» Exercise directions
Word for word, restate the entries below from their first line through the line that contains "(* Navigate between inputs *)".

Saved entries:
===============

(** [updateForm], with [msg.String()] for the key.  [availHeight] is what
    [renderFormHelp] returns and [input_Update] what the focused
    [textinput.Model] makes of its value on a key (both belong to the
    rendering libraries); [None] is a run-time panic. *)
Definition updateForm (availHeight : Z)
    (input_Update : string -> string -> string)
    (m : Model) (msg : string) (files : Files)
    : option (Model * Cmd * Files) :=
  if String.eqb msg "esc" then
    (* Cancel and return to list *)
    Some (with_view m listView, noCmd, files)
  else if String.eqb msg "tab" || String.eqb msg "shift+tab"
          || String.eqb msg "up" || String.eqb msg "down" then
    (* Navigate between inputs *)
    Some (with_form m (Main.navigate msg availHeight (form m)), batchCmd,
          files)
  else if String.eqb msg "enter" then
    (* Submit form *)
    r ← Main.validateAndCreateHost (form m);
    match r with
    | (_, Some e) => Some (formFailed m e, noCmd, files)
    | (newHost, None) =>
        (* Save to config *)
        match saveHostToConfig sys (configPath m) newHost files with
        | (Some e, files) =>
            Some (formFailed m (Errorf "failed to save host" e), noCmd, files)
        | (None, files) =>
            (* Reload config *)
            match ReadFile sys files (configPath m) with
            | Failure e =>
                Some (formFailed m (Errorf "failed to reload config" e),
                      noCmd, files)
            | Success data =>
                match Unmarshal sys data with
                | Failure e =>
                    Some (formFailed m
                            (Errorf "failed to parse reloaded config" e),
                          noCmd, files)
                | Success config =>
                    (* Update model with new hosts and return to list *)
                    Some ({| list_ := buildList (Hosts config);
                             hosts := Hosts config; err := err m;
                             showErr := showErr m; view := listView;
                             form := form m; configPath := configPath m;
                             hostToDelete := hostToDelete m;
                             hostToDeleteIndex := hostToDeleteIndex m;
                             width := width m; height := height m;
                             connectHost := connectHost m |},
                          windowSizeCmd, files)
                end
            end
        end
    end
  else
    (* Update the focused input *)
    let i := Main.focusIndex (form m) in
    if i <? 0 then None
    else
      value ← Main.inputs (form m) !! Z.to_nat i;
      Some (with_form m
              {| Main.inputs :=
                   <[Z.to_nat i := input_Update value msg]>
                     (Main.inputs (form m));
                 Main.focusIndex := Main.focusIndex (form m);
                 Main.submitting := Main.submitting (form m);
                 Main.scrollOffset := Main.scrollOffset (form m) |},
            inputCmd, files).
Lemma kahn_step (inDegree : JSMap.t Z) (x : string) (rest result : list string) :
  kahn_inv s inDegree (x :: rest) result ->
  let acc := fold_left Kahn.visit_child (getChildren dag x) (inDegree, rest) in
  kahn_inv s (fst acc) (snd acc) (result ++ [x]).
Proof.
  destruct Hwf as [Hids [Hedges Hdang]].
  intros [I1 [I2 [I3 I4]]] acc.
  destruct (visit_children_spec (getChildren dag x) (DAG_of_children_NoDup s x)
              inDegree rest) as [A1 A2].
  fold acc in A1, A2.
  assert (Hx : In x (node_ids s) /\ JSMap.get x inDegree = Some 0%Z).
  { apply I3. apply in_app_iff. right. now left. }
  assert (Hxr : ~ In x result).
  { intros Hin. apply NoDup_remove_2 in I1. apply I1. apply in_app_iff. now left. }
  assert (Hcs : forall v, JSSet.has v (getChildren dag x) = has_edge (edges s) x v).
  { intros v. apply Bool.eq_iff_eq_true. rewrite set_has_In, has_edge_In.
    rewrite DAG_of_children. tauto. }
  assert (Hcount : forall v, In v (node_ids s) ->
            JSMap.get v (fst acc) = Some (Z.of_nat (remaining (edges s) (result ++ [x]) v))).
  { intros v Hv. rewrite A1, Hcs.
    pose proof (remaining_snoc (edges s) result x v Hedges Hxr) as Hs.
    unfold lowered. rewrite (I2 v Hv).
    destruct (has_edge (edges s) x v); f_equal; lia. }
  assert (Hold : forall v, In v (result ++ x :: rest) ->
            In v (node_ids s) /\ remaining (edges s) result v = 0).
  { intros v Hv. apply I3 in Hv. destruct Hv as [Hv1 Hv2]. split; [exact Hv1 |].
    rewrite (I2 v Hv1) in Hv2. injection Hv2 as Hv2. lia. }
  assert (Hnew : forall v, In v (filter (fun c => Z.eqb (lowered inDegree c) 0)
                                        (getChildren dag x)) ->
            In v (node_ids s) /\ remaining (edges s) result v = 1).
  { intros v Hv. apply filter_In in Hv. destruct Hv as [Hv1 Hv2].
    apply DAG_of_children in Hv1.
    assert (Hvid : In v (node_ids s)) by (apply (Hdang _ (proj2 Hv1))).
    split; [exact Hvid |]. unfold lowered in Hv2. rewrite (I2 v Hvid) in Hv2.
    apply Z.eqb_eq in Hv2. lia. }
  assert (Hshape : (result ++ [x]) ++ snd acc
                   = (result ++ x :: rest) ++
                     filter (fun c => Z.eqb (lowered inDegree c) 0) (getChildren dag x)).
  { rewrite A2, <- !app_assoc. reflexivity. }
  unfold kahn_inv. rewrite Hshape.
  split; [| split; [exact Hcount | split]].
  - apply NoDup_app; [exact I1 | apply NoDup_filter, DAG_of_children_NoDup |].
    intros v Hv Hv'. apply Hold in Hv. apply Hnew in Hv'. lia.
  - intros v. rewrite in_app_iff. split.
    + intros [Hv | Hv].
      * destruct (Hold v Hv) as [Hv1 Hv2]. split; [exact Hv1 |].
        rewrite (Hcount v Hv1).
        pose proof (remaining_snoc (edges s) result x v Hedges Hxr). do 2 f_equal. lia.
      * destruct (Hnew v Hv) as [Hv1 Hv2]. split; [exact Hv1 |].
        apply filter_In in Hv. destruct Hv as [Hv3 Hv4].
        rewrite A1, (proj2 (set_has_In v _) Hv3). f_equal. now apply Z.eqb_eq.
    + intros [Hv1 Hv2]. rewrite A1 in Hv2.
      destruct (JSSet.has v (getChildren dag x)) eqn:Eh.
      * right. apply filter_In. split; [now apply set_has_In |].
        injection Hv2 as Hv2. now apply Z.eqb_eq.
      * left. apply I3. now split.
  - intros u v Huv Hv. apply in_app_iff in Hv. destruct Hv as [Hv | [<- | []]].
    + destruct (I4 u v Huv Hv) as [Hu Hlt]. split; [apply in_app_iff; now left |].
      now rewrite !index_of_app_in.
    + assert (Hu : In u result).
      { assert (Hz : remaining (edges s) result x = 0).
        { apply (Hold x). apply in_app_iff. right. now left. }
        exact (proj1 (remaining_zero (edges s) result x) Hz u Huv). }
      split; [apply in_app_iff; now left |].
      rewrite index_of_app_in by assumption. rewrite index_of_app_notin by assumption.
      pose proof (index_of_lt u result Hu). lia.
Qed.

End KahnSort.

(* ================================================================= *)
(** ** Kahn's sort: the initial table and queue *)

Lemma zeroed_get_other (ns : list DAGNode) (m : JSMap.t Z) (v : string) :
  ~ In v (map id ns) ->
  JSMap.get v (fold_left (fun m node => JSMap.set (id node) 0%Z m) ns m) = JSMap.get v m.
Proof.
  revert m. induction ns as [| n ns IH]; simpl; intros m H; [reflexivity |].
  rewrite IH by tauto. apply map_get_set_neq. tauto.
Qed.

Lemma zeroed_get (ns : list DAGNode) (m : JSMap.t Z) (v : string) :
  In v (map id ns) ->
  JSMap.get v (fold_left (fun m node => JSMap.set (id node) 0%Z m) ns m) = Some 0%Z.
Proof.
  revert m. induction ns as [| n ns IH]; simpl; intros m H; [destruct H |].
  destruct (in_dec string_dec v (map id ns)) as [Hin | Hnotin]; [now apply IH |].
  destruct H as [<- | H]; [| contradiction].
  rewrite zeroed_get_other by assumption. apply map_get_set_eq.
Qed.

Lemma zeroed_keys (ns : list DAGNode) (m : JSMap.t Z) :
  NoDup (JSMap.keys m) ->
  let m' := fold_left (fun m node => JSMap.set (id node) 0%Z m) ns m in
  NoDup (JSMap.keys m') /\
  (forall x, In x (JSMap.keys m') <-> In x (JSMap.keys m) \/ In x (map id ns)).
Proof.
  revert m. induction ns as [| n ns IH]; simpl; intros m H.
  - split; [exact H | intros x; tauto].
  - destruct (IH (JSMap.set (id n) 0%Z m) (map_NoDup_set _ _ _ _ H)) as [H1 H2].
    split; [exact H1 |]. intros x. rewrite H2, map_keys_set_In. intuition congruence.
Qed.

Lemma counted_get (es : list DAGEdge) (m : JSMap.t Z) (v : string) (d : Z) :
  JSMap.get v m = Some d ->
  JSMap.get v (fold_left (fun m edge =>
      JSMap.set (to edge)
        ((match JSMap.get (to edge) m with Some d => d | None => 0 end) + 1)%Z m) es m)
  = Some (d + Z.of_nat (length (filter (fun e => String.eqb (to e) v) es)))%Z.
Proof.
  revert m d. induction es as [| e es IH]; simpl; intros m d H.
  - rewrite H. f_equal. lia.
  - destruct (String.eqb_spec (to e) v) as [Hv | Hv].
    + rewrite (IH _ (d + 1)%Z).
      * f_equal. simpl. lia.
      * rewrite Hv, H. apply map_get_set_eq.
    + rewrite (IH _ d); [reflexivity |].
      now rewrite map_get_set_neq.
Qed.

Lemma counted_keys (es : list DAGEdge) (m : JSMap.t Z) :
  NoDup (JSMap.keys m) ->
  let m' := fold_left (fun m edge =>
      JSMap.set (to edge)
        ((match JSMap.get (to edge) m with Some d => d | None => 0 end) + 1)%Z m) es m in
  NoDup (JSMap.keys m') /\
  (forall x, In x (JSMap.keys m') <-> In x (JSMap.keys m) \/ In x (map to es)).
Proof.
  revert m. induction es as [| e es IH]; simpl; intros m H.
  - split; [exact H | intros x; tauto].
  - destruct (IH _ (map_NoDup_set _ (to e)
        ((match JSMap.get (to e) m with Some d => d | None => 0 end) + 1)%Z _ H))
      as [H1 H2].
    split; [exact H1 |]. intros x. rewrite H2, map_keys_set_In. intuition congruence.
Qed.

Lemma NoDup_keys_filter (f : string * Z -> bool) (m : JSMap.t Z) :
  NoDup (JSMap.keys m) -> NoDup (map fst (filter f m)).
Proof.
  unfold JSMap.keys. induction m as [| a m IH]; simpl; intros H; [constructor |].
  inversion H as [| ? ? Hnotin Hnd]; subst.
  destruct (f a); simpl; [| now apply IH].
  constructor; [| now apply IH].
  intros Hin. apply Hnotin. apply in_map_iff in Hin. destruct Hin as [b [Hb1 Hb2]].
  apply filter_In in Hb2. apply in_map_iff. exists b. tauto.
Qed.

Lemma initial_queue_In (m : JSMap.t Z) (v : string) :
  NoDup (JSMap.keys m) ->
  (In v (Kahn.initial_queue m) <-> JSMap.get v m = Some 0%Z).
Proof.
  intros Hnd. unfold Kahn.initial_queue. rewrite in_map_iff. split.
  - intros [[k d] [Hk Hin]]. simpl in Hk. subst k.
    apply filter_In in Hin. destruct Hin as [Hin Hd]. simpl in Hd.
    apply Z.eqb_eq in Hd. subst d. now apply map_In_get.
  - intros H. exists (v, 0%Z). split; [reflexivity |].
    apply filter_In. split; [now apply map_get_Some_In | reflexivity].
Qed.

Section KahnRun.

Variable s : DAGStructure.
Hypothesis Hwf : well_formed s.

Lemma kahn_initial :
  kahn_inv s (Kahn.initial_inDegree s) (Kahn.initial_queue (Kahn.initial_inDegree s)) [].
Proof.
  destruct Hwf as [Hids [Hedges Hdang]].
  unfold Kahn.initial_inDegree.
  set (zeroed := fold_left (fun m node => JSMap.set (id node) 0%Z m) (nodes s) JSMap.empty).
  destruct (zeroed_keys (nodes s) JSMap.empty (NoDup_nil _)) as [Z1 Z2].
  fold zeroed in Z1, Z2.
  destruct (counted_keys (edges s) zeroed Z1) as [C1 C2].
  set (table := fold_left _ (edges s) zeroed) in *.
  assert (Hkeys : forall x, In x (JSMap.keys table) <-> In x (node_ids s)).
  { intros x. rewrite C2, Z2. simpl. unfold node_ids. split; [| tauto].
    intros [[[] | H] | H]; [exact H |].
    apply in_map_iff in H. destruct H as [e [<- He]]. apply (Hdang e He). }
  assert (Hget : forall v, In v (node_ids s) ->
            JSMap.get v table = Some (Z.of_nat (remaining (edges s) [] v))).
  { intros v Hv. unfold table.
    rewrite (counted_get (edges s) zeroed v 0%Z) by (now apply zeroed_get).
    unfold remaining. rewrite Z.add_0_l. do 3 f_equal. apply filter_ext. intros e. simpl.
    now rewrite andb_true_r. }
  unfold kahn_inv. simpl.
  split; [now apply NoDup_keys_filter |]. split; [exact Hget |]. split.
  - intros v. rewrite (initial_queue_In table v C1). split; [| tauto].
    intros H. split; [| exact H]. apply Hkeys. now apply map_get_Some_keys in H.
  - intros u v _ [].
Qed.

===============

» Answer space
(** [updateForm], with [msg.String()] for the key.  [availHeight] is what
    [renderFormHelp] returns and [input_Update] what the focused
    [textinput.Model] makes of its value on a key (both belong to the
    rendering libraries); [None] is a run-time panic. *)
Definition updateForm (availHeight : Z)
    (input_Update : string -> string -> string)
    (m : Model) (msg : string) (files : Files)
    : option (Model * Cmd * Files) :=
  if String.eqb msg "esc" then
    (* Cancel and return to list *)
    Some (with_view m listView, noCmd, files)
  else if String.eqb msg "tab" || String.eqb msg "shift+tab"
          || String.eqb msg "up" || String.eqb msg "down" then
    (* Navigate between inputs *)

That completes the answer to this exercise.